• _Work instructions_: Return, in their exact form, the lines that lie between the start of the data below and the line containing "Section boot.", with both ends included.

BEGIN

(* ===== verification/Boot.v ===== *)
(** * What the boot leaves: the file system and the open files of a booted kernel

    init_filesystem and register_devices of main.c on the state of the whole kernel: every
    file of the initial archive and every device is found by its path, and the tables of open
    files are those the file system calls start from. *)
From Stdlib Require Import Ascii.
From S2P Require Import Prelude CMem CString Words Chain Phys Pmm Vmm Heap Guard Fb Term Vfs Tarfs Bootfs Fd Files Streams.
From S2P Require Import Bstree Vma Sched Clock Elf Stack Proc Desc Entry Pic Apic Dispatch Syscall Panic Fpu Kernel.

Section boot.
Context `{OHL : ObjectHeapLaws H} `{KM : !KernelMem H} `{UM : !UserMap H} `{AS : !AddrSpaces H} `{MM : !Mmio H} `{KS : !KernelSpace H}
  `{BM : !BootMemory H} `{UI : !UacpiInit H}.
Context `{EF : ElfFrame} `{TI : ThreadImage} `{BTL : BstreeLaws} `{TS : TreeStruct} `{UA : Uart} `{AB : Abi} `{HH : Hhdm}
  `{HW : ClockHw} `{SA : SyscallAbi} `{AH : ApicHw} `{ML : MadtLayout} `{FH : FpuHw} `{BI : BootInfo} `{KL : KernelImageLaws}.
Abbreviation K := (kernel_state H).
Abbreviation D := (fd_state H).
Implicit Types (s : K) (d : D).

(** The part of the kernel's state these steps work on. *)
Definition k_fd s : D := vs_fd (k_vs s).
Definition with_fd d s : K :=
  let c := ps_sched (k_proc s) in
  let v := ss_heap c in
  set_proc_state (mk_ps H (mk_ss _ (mk_vs H d (areas v) (ppages v) (pvms v) (cur_process v))
    (threads c) (processes c) (current_thread c) (thread_list c) (next_tid c) (regs c)) (next_pid (k_proc s))) s.
Lemma with_fd_self s : with_fd (k_fd s) s = s.
Proof. by destruct s as [[[[]] ?] ? ? ? ? ? ?]. Qed.

(** [m] takes the files' state from [d] to [d'] and gives [x]. *)
Definition does {A} (m : M K A) s d x d' : Prop := m (with_fd d s) = Done (x, with_fd d' s).
Lemma does_bind {A B} (m : M K A) (f : A → M K B) s d x d1 y d2 : does m s d x d1 → does (f x) s d1 y d2 → does (m ≫= f) s d y d2.
Proof. intros Em Ef. unfold does. by rewrite (bind_Done _ _ _ _ _ Em). Qed.
Lemma does_f {A} (m : M D A) s d x d' : m d = Done (x, d') → does (on_p (on_f m)) s d x d'.
Proof.
  intros E. unfold does, on_p, on_f, on_v, on_sched, on_ss_heap, on_fd, zoom.
  change (vs_fd (ss_heap (ps_sched (k_proc (with_fd d s))))) with d. by rewrite E.
Qed.

Definition with_d_io (io : kio) d : D := mk_fd H (fd_heap d) io (files d) (fd_objs d) (gft_ptr d) (global_file_table d) (global_file_capacity d) (procs d).
Definition with_d_heap (h : H) d : D := mk_fd H h (fd_io d) (files d) (fd_objs d) (gft_ptr d) (global_file_table d) (global_file_capacity d) (procs d).
Definition with_fs (fs : fs_state) d : D := let io := fd_io d in with_d_io (mk_kio fs (io_mem io) (io_fb io) (io_term io)) d.
Lemma does_io {A} (m : M kio A) s d x io : m (fd_io d) = Done (x, io) → does (on_kio m) s d x (with_d_io io d).
Proof. intros E. apply does_f. exact (zoom_Done fd_io _ m d x io E). Qed.
Lemma does_io_eq {A} (m : M kio A) s d x io d' : m (fd_io d) = Done (x, io) → d' = with_d_io io d → does (on_kio m) s d x d'.
Proof. intros E ->. by apply does_io. Qed.
Lemma does_heap {A} (m : M H A) s d x h : m (fd_heap d) = Done (x, h) → does (on_p (on_k m)) s d x (with_d_heap h d).
Proof. intros E. apply (does_f (on_heap m)). exact (zoom_Done fd_heap _ m d x h E). Qed.
Lemma does_fs {A} (m : M fs_state A) s d x fs : m (io_fs (fd_io d)) = Done (x, fs) → does (on_kio (on_fs m)) s d x (with_fs fs d).
Proof. intros E. apply does_io. exact (zoom_Done io_fs _ m (fd_io d) x fs E). Qed.
Lemma does_fs_eq {A} (m : M fs_state A) s d x fs d' : m (io_fs (fd_io d)) = Done (x, fs) → d' = with_fs fs d → does (on_kio (on_fs m)) s d x d'.
Proof. intros E ->. by apply does_fs. Qed.

(** The tables of open files do not depend on the rest. *)
Lemma fd_inv_io d io k ns : fd_inv d k ns → fd_inv (with_d_io io d) k ns.
Proof. by intros []. Qed.
Lemma fd_inv_heap d k n ns h p : fd_inv d k (n :: ns) → p ∉ klist k → oh_live h (p :: klist k) ns →
  fd_inv (with_d_heap h d) (<[p := KOther]> k) ns.
Proof. intros Hinv Hp Hl. exact (proj2 (fd_inv_alloc d k n ns h p KOther Hinv Hp Hl)). Qed.
Definition default_cline_settings : tree :=
  list_to_map
    [ ("autoApprove", VB false);
      ("alwaysAllowReadOnly", VB true);
      ("alwaysAllowWriteOnly", VB false);
      ("requestLimit", VI 25);
      ("contextWindow", VI 200000);
      ("maxResponseTokens", VI 8192);
      ("temperature", VF (1 # 10)%Q);
      ("debugMode", VB false);
      ("experimentalFeatures", VB false);
      ("customInstructions", VS EmptyString);
      ("preferredLanguage", VS "ru");
      ("codeStyle", VDict default_codeStyle);
      ("performance", VDict default_performance);
      ("security", VDict default_security) ].

Definition default_settings : tree :=
  {[ "cline_settings" := VDict default_cline_settings ]}.

Definition python_settings : tree :=
  {[ "codeStyle" := VDict {[ "indentation" := VI 4; "quotes" := VS "double";
                             "lineLength" := VI 88 ]};
     "linting" := VDict {[ "enableFlake8" := VB true; "enableBlack" := VB true;
                           "enableMypy" := VB true ]};
     "testing" := VDict {[ "framework" := VS "pytest"; "coverage" := VB true;
                           "autoDiscovery" := VB true ]} ]}.

Definition javascript_settings : tree :=
  {[ "codeStyle" := VDict {[ "indentation" := VI 2; "quotes" := VS "single";
                             "semicolons" := VB false; "trailingCommas" := VB true ]};
     "linting" := VDict {[ "enableESLint" := VB true; "enablePrettier" := VB true ]};
     "build" := VDict {[ "enableSourceMaps" := VB true; "minification" := VB true ]} ]}.

Definition typescript_settings : tree :=
  {[ "codeStyle" := VDict {[ "indentation" := VI 2; "quotes" := VS "single";
                             "semicolons" := VB false; "strictMode" := VB true ]};
     "typeChecking" := VDict {[ "strict" := VB true; "noImplicitAny" := VB true;
                                "strictNullChecks" := VB true ]} ]}.

Definition web_settings : tree :=
  {[ "features" := VDict {[ "autoReload" := VB true; "livePreview" := VB true;
                            "responsiveDesign" := VB true ]};
     "optimization" := VDict {[ "imageOptimization" := VB true;
                                "cssMinification" := VB true;
                                "jsMinification" := VB true ]} ]}.

Definition project_specific_settings : gmap string tree :=
  {[ "python" := python_settings; "javascript" := javascript_settings;
     "typescript" := typescript_settings; "web" := web_settings ]}.

Definition high_memory : tree :=
  {[ "contextWindow" := VI 300000; "maxResponseTokens" := VI 12288;
     "enableCaching" := VB true; "maxCacheSize" := VI 200;
     "parallelProcessing" := VB true ]}.

Definition low_memory : tree :=
  {[ "contextWindow" := VI 100000; "maxResponseTokens" := VI 4096;
     "enableCaching" := VB false; "maxCacheSize" := VI 50;
     "parallelProcessing" := VB false; "memoryOptimization" := VB true ]}.

Definition high_cpu : tree :=
  {[ "parallelProcessing" := VB true; "backgroundProcessing" := VB true;
     "optimizeAlgorithms" := VB true ]}.

Definition low_cpu : tree :=
  {[ "parallelProcessing" := VB false; "backgroundProcessing" := VB false;
     "simpleAlgorithms" := VB true ]}.

Definition performance_settings : gmap string tree :=
  {[ "high_memory" := high_memory; "low_memory" := low_memory;
     "high_cpu" := high_cpu; "low_cpu" := low_cpu ]}.

(** ** The layer selector (adaptive_settings.py, lines 141-409) *)

(** Every layer is a dictionary with the single key ['cline_settings']. *)
Definition settings_layer (cs : tree) : tree := {[ "cline_settings" := VDict cs ]}.

(** [_is_web_project] *)
Definition _is_web_project (ps : project_structure_t) : bool :=
  let langs := default [] (languages ps) in
  let fws := default [] (frameworks ps) in
  let web_indicators := ["javascript"; "typescript"; "html"; "css"] in
  let web_frameworks := ["nodejs"; "react"; "vue"; "angular"] in
  existsb (fun lang => bool_decide (lang ∈ web_indicators)) langs
  || existsb (fun fw => bool_decide (fw ∈ web_frameworks)) fws.

(** The three steps of [_adapt_for_project_type], each an update of the
    inner dictionary. *)
Definition apply_language (langs : list string) (cs : tree) : tree :=
  match langs with
  | primary_language :: _ =>
      match project_specific_settings !! primary_language with
      | Some lang_settings => dict_update cs lang_settings
      | None => cs
      end
  | [] => cs
  end.

Definition apply_project_type (ptype : string) (cs : tree) : tree :=
  match project_specific_settings !! ptype with
  | Some type_settings => dict_update cs type_settings
  | None => cs
  end.

Definition apply_web (ps : project_structure_t) (cs : tree) : tree :=
  if _is_web_project ps
  then dict_update cs (default ∅ (project_specific_settings !! "web"))
  else cs.

Definition _adapt_for_project_type (config_data : config_data_t) : tree :=
  let ps := default no_project_structure (project_structure config_data) in
  let ptype := default "unknown" (project_type ps) in
  let langs := default [] (languages ps) in
  settings_layer (apply_web ps (apply_project_type ptype (apply_language langs ∅))).

(** The memory tier: [if ... elif ...], lines 219-229. *)
Definition apply_memory_tier (memory_info : memory_info_t) (cs : tree) : tree :=
  let percent := default 0%Q (memory_percent memory_info) in
  let memory_total_gb := (inject_Z (default 0%Z (memory_total memory_info))
                          / inject_Z (1024 ^ 3))%Q in
  if Qgtb percent 80 || Qltb memory_total_gb 4 then
    dict_update cs (performance_settings !!! "low_memory")
  else if Qgtb memory_total_gb 16 then
    dict_update cs (performance_settings !!! "high_memory")
  else cs.

(** The CPU tier, lines 232-242. *)
Definition apply_cpu_tier (cpu_info : cpu_info_t) (cs : tree) : tree :=
  let percent := default 0%Q (cpu_percent cpu_info) in
  let count := default 1%Z (cpu_count cpu_info) in
  if Qgtb percent 80 || (count <? 4)%Z then
    dict_update cs (performance_settings !!! "low_cpu")
  else if (8 <? count)%Z then
    dict_update cs (performance_settings !!! "high_cpu")
  else cs.

(** One round of the loop over [performance_issues], lines 245-251. *)
Definition apply_issue (cs : tree) (issue : issue_t) : tree :=
  if String.eqb (issue_type issue) "memory" && String.eqb (issue_severity issue) "high" then
    <["enableCaching" := VB false]> (<["memoryOptimization" := VB true]> cs)
  else if String.eqb (issue_type issue) "cpu" && String.eqb (issue_severity issue) "high" then
    <["maxResponseTokens" := VI 4096]> (<["parallelProcessing" := VB false]> cs)
  else cs.

Definition _adapt_for_performance (performance_data : performance_data_t) : tree :=
  let sm := default no_system_metrics (system_metrics performance_data) in
  let issues := default [] (performance_issues performance_data) in
  if system_metrics_is_empty sm then settings_layer ∅
  else
    let memory_info := default no_memory_info (memory sm) in
    let cpu_info := default no_cpu_info (cpu sm) in
    settings_layer
      (foldl apply_issue (apply_cpu_tier cpu_info (apply_memory_tier memory_info ∅)) issues).

(** The scale tier, lines 264-282. *)
Definition apply_scale (files : Z) (cs : tree) : tree :=
  if (100 <? files)%Z then
    dict_update cs {[ "requestLimit" := VI 50; "contextWindow" := VI 250000;
                      "enableCaching" := VB true; "maxCacheSize" := VI 150 ]}
  else if (50 <? files)%Z then
    dict_update cs {[ "requestLimit" := VI 35; "contextWindow" := VI 200000;
                      "enableCaching" := VB true ]}
  else
    dict_update cs {[ "requestLimit" := VI 20; "contextWindow" := VI 150000 ]}.

(** The polyglot bonus, lines 285-289; ['contextWindow'] holds an integer
    here, the scale tier has just written it. *)
Definition apply_polyglot (languages_count : nat) (cs : tree) : tree :=
  if (2 <? languages_count)%nat then
    let current := match cs !! "contextWindow" with
                   | Some (VI n) => n
                   | _ => 200000%Z
                   end in
    dict_update cs {[ "contextWindow" := VI (current + 50000);
                      "maxResponseTokens" := VI 10240 ]}
  else cs.

Definition _adapt_for_project_scale (config_data : config_data_t) : tree :=
  let ps := default no_project_structure (project_structure config_data) in
  let files := default 0%Z (total_files ps) in
  let languages_count := length (default [] (languages ps)) in
  settings_layer (apply_polyglot languages_count (apply_scale files ∅)).

Definition _adapt_for_usage_patterns (config_data : config_data_t)
    (performance_data : performance_data_t) : tree :=
  let up := default no_usage_patterns (usage_patterns config_data) in
  let sessions := default 0%Z (sessions_count up) in
  let cs : tree := ∅ in
  let cs :=
    if (100 <? sessions)%Z then
      dict_update cs {[ "autoApprove" := VB true; "experimentalFeatures" := VB true;
                        "debugMode" := VB false ]}
    else if (sessions <? 10)%Z then
      dict_update cs {[ "autoApprove" := VB false; "experimentalFeatures" := VB false;
                        "debugMode" := VB true ]}
    else cs in
  let errors := default [] (error_patterns up) in
  let cs :=
    if (10 <? length errors)%nat then
      dict_update cs {[ "temperature" := VF (1 # 20)%Q;
                        "security" := VDict {[ "restrictFileAccess" := VB true;
                                               "sanitizeInputs" := VB true ]} ]}
    else cs in
  settings_layer cs.

Definition preserve_keys : list string :=
  ["customInstructions"; "preferredLanguage"; "autoApprove"].

(** One round of the loop of [_preserve_user_settings]. *)
Definition preserve_key (current : tree) (user : tree) (key : string) : tree :=
  match current !! key with
  | Some v => <[key := v]> user
  | None => user
  end.

Definition _preserve_user_settings (config_data : config_data_t) : tree :=
  let vs := default no_vscode_settings (vscode_settings config_data) in
  let current_cline_settings := default ∅ (cline_settings vs) in
  settings_layer (foldl (preserve_key current_cline_settings) ∅ preserve_keys).

Definition watcher_exclude : tree :=
  {[ "**/.git/objects/**" := VB true; "**/.git/subtree-cache/**" := VB true;
     "**/node_modules/**" := VB true; "**/.hg/store/**" := VB true ]}.

Definition _generate_vscode_config (adaptive_config : tree)
    (config_data : config_data_t) : tree :=
  let ps := default no_project_structure (project_structure config_data) in
  let langs := default [] (languages ps) in
  let vc : tree := ∅ in
  let vc :=
    if bool_decide ("python" ∈ langs) then
      dict_update vc
        {[ "python.defaultInterpreterPath" := VS "./venv/bin/python";
           "python.linting.enabled" := VB true;
           "python.linting.pylintEnabled" := VB true;
           "python.formatting.provider" := VS "black";
           "python.testing.pytestEnabled" := VB true ]}
    else vc in
  let vc :=
    if bool_decide ("javascript" ∈ langs) || bool_decide ("typescript" ∈ langs) then
      dict_update vc
        {[ "eslint.enable" := VB true;
           "prettier.enable" := VB true;
           "javascript.preferences.includePackageJsonAutoImports" := VS "auto";
           "typescript.preferences.includePackageJsonAutoImports" := VS "auto" ]}
    else vc in
  let cs := get_dict adaptive_config "cline_settings" in
  let code_style := get_dict cs "codeStyle" in
  let vc :=
    if negb (bool_decide (code_style = ∅)) then
      dict_update vc
        {[ "editor.tabSize" := default (VI 4) (code_style !! "indentation");
           "editor.insertSpaces" := VB true;
           "editor.detectIndentation" := VB false ]}
    else vc in
  let performance := get_dict cs "performance" in
  let vc :=
    if truthy (performance !! "memoryOptimization") then
      dict_update vc
        {[ "typescript.disableAutomaticTypeAcquisition" := VB true;
           "search.followSymlinks" := VB false;
           "files.watcherExclude" := VDict watcher_exclude ]}
    else vc in
  vc.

END

• _Task result_:
(* ===== verification/Boot.v ===== *)
(** * What the boot leaves: the file system and the open files of a booted kernel

    init_filesystem and register_devices of main.c on the state of the whole kernel: every
    file of the initial archive and every device is found by its path, and the tables of open
    files are those the file system calls start from. *)
From Stdlib Require Import Ascii.
From S2P Require Import Prelude CMem CString Words Chain Phys Pmm Vmm Heap Guard Fb Term Vfs Tarfs Bootfs Fd Files Streams.
From S2P Require Import Bstree Vma Sched Clock Elf Stack Proc Desc Entry Pic Apic Dispatch Syscall Panic Fpu Kernel.

Section boot.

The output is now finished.